===== Provided information
Lemma runs_store_int_common bits args : 0 <= bits -> runs (exec_store_int_common bits args) any.
Proof.
  intros Hbits. unfold exec_store_int_common. cbv zeta. eapply (runs_bind _ _ any); [solve_runs|]. intros [cb x] _.
  destruct (can_extend_by _ _ cb) eqn:Ec; cbn [negb]; [|solve_runs].
  destruct (fits_bits x bits _) eqn:Ef; cbn [negb]; [|solve_runs].
  eapply runs_bind; [by apply runs_ensure_stored, store_int_some|]. intros cb' _. solve_runs.
Qed.
Lemma runs_load_int_common bits mode : runs (exec_load_int_common bits mode) any.
Proof.
  unfold exec_load_int_common. eapply runs_bind; [apply runs_pop_cellslice|]. intros cs Hcs.
  destruct (have _ cs) eqn:Eh; cbn [negb]; [|solve_runs]. cbv zeta.
  eapply (runs_bind _ _ any); [|intros _ _; solve_runs]. destruct (arg_bit mode 1).
  - unfold prefetch_int256. rewrite Eh. eapply (runs_bind _ _ any); [by apply runs_ret|]. intros x _. solve_runs.
  - pose proof (fetch_int256_ok (Z.to_nat bits) (negb (arg_bit mode 0)) cs Hcs) as Hf. unfold fetch_int256 in *.
    rewrite Eh in *. eapply (runs_bind _ _ (fun p => slice_ok (snd p))); [by apply runs_ret|]. intros [x cs'] Hcs'.
    solve_runs.
Qed.
Lemma runs_load_slice_common bits mode : runs (exec_load_slice_common bits mode) any.
Proof.
  unfold exec_load_slice_common. eapply runs_bind; [apply runs_pop_cellslice|]. intros cs Hcs.
  destruct (have _ cs) eqn:Eh; cbn [negb]; [|solve_runs]. apply have_spec in Eh.
  eapply (runs_bind _ _ any); [|intros _ _; solve_runs]. destruct (arg_bit mode 0).
  - destruct (prefetch_subslice_some (Z.to_nat bits) 0 cs) as (sub & -> & Hsub); [done|done|lia|].
    eapply (runs_bind _ _ slice_ok); [by apply runs_ret|]. intros sub' Hsub'. by apply runs_push.
  - destruct (fetch_subslice_some (Z.to_nat bits) 0 cs) as (sub & rest & -> & Hsub & Hrest & _); [done|done|lia|].
    eapply (runs_bind _ _ (eq (sub, rest))); [by apply runs_ret|]. intros p <-. solve_runs.
Qed.
Lemma runs_begins_with cs2 quiet : runs (exec_slice_begins_with_common cs2 quiet) any.
Proof.
  unfold exec_slice_begins_with_common. eapply runs_bind; [apply runs_pop_cellslice|]. intros cs Hcs.
  destruct (is_prefix_of cs2 cs); cbn [negb]; [|solve_runs].
  eapply runs_bind; [by apply runs_push, adv_ok|]. intros _ _. solve_runs.
Qed.
Lemma runs_preload_ref_at idx : runs (preload_ref_at idx) any.
Proof.
  unfold preload_ref_at. eapply runs_bind; [apply runs_pop_cellslice|]. intros cs Hcs.
  eapply runs_bind; [by apply runs_unless_throw|]. intros ? Hr. apply Nat.leb_le in Hr.
  destruct (prefetch_ref_some (Z.to_nat idx) cs Hcs) as [c Hc]; [lia|]. rewrite Hc.
  eapply (runs_bind _ _ any); [by apply runs_ret|]. intros c' _. solve_runs.
Qed.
==========
Beginning with the line containing "- pose proof" in the material above, copy every line exactly until you have copied the line containing "eapply (runs_bind _ _ slice_ok);".

■ **Your solution**
  - pose proof (fetch_int256_ok (Z.to_nat bits) (negb (arg_bit mode 0)) cs Hcs) as Hf. unfold fetch_int256 in *.
    rewrite Eh in *. eapply (runs_bind _ _ (fun p => slice_ok (snd p))); [by apply runs_ret|]. intros [x cs'] Hcs'.
    solve_runs.
Qed.
Lemma runs_load_slice_common bits mode : runs (exec_load_slice_common bits mode) any.
Proof.
  unfold exec_load_slice_common. eapply runs_bind; [apply runs_pop_cellslice|]. intros cs Hcs.
  destruct (have _ cs) eqn:Eh; cbn [negb]; [|solve_runs]. apply have_spec in Eh.
  eapply (runs_bind _ _ any); [|intros _ _; solve_runs]. destruct (arg_bit mode 0).
  - destruct (prefetch_subslice_some (Z.to_nat bits) 0 cs) as (sub & -> & Hsub); [done|done|lia|].
    eapply (runs_bind _ _ slice_ok); [by apply runs_ret|]. intros sub' Hsub'. by apply runs_push.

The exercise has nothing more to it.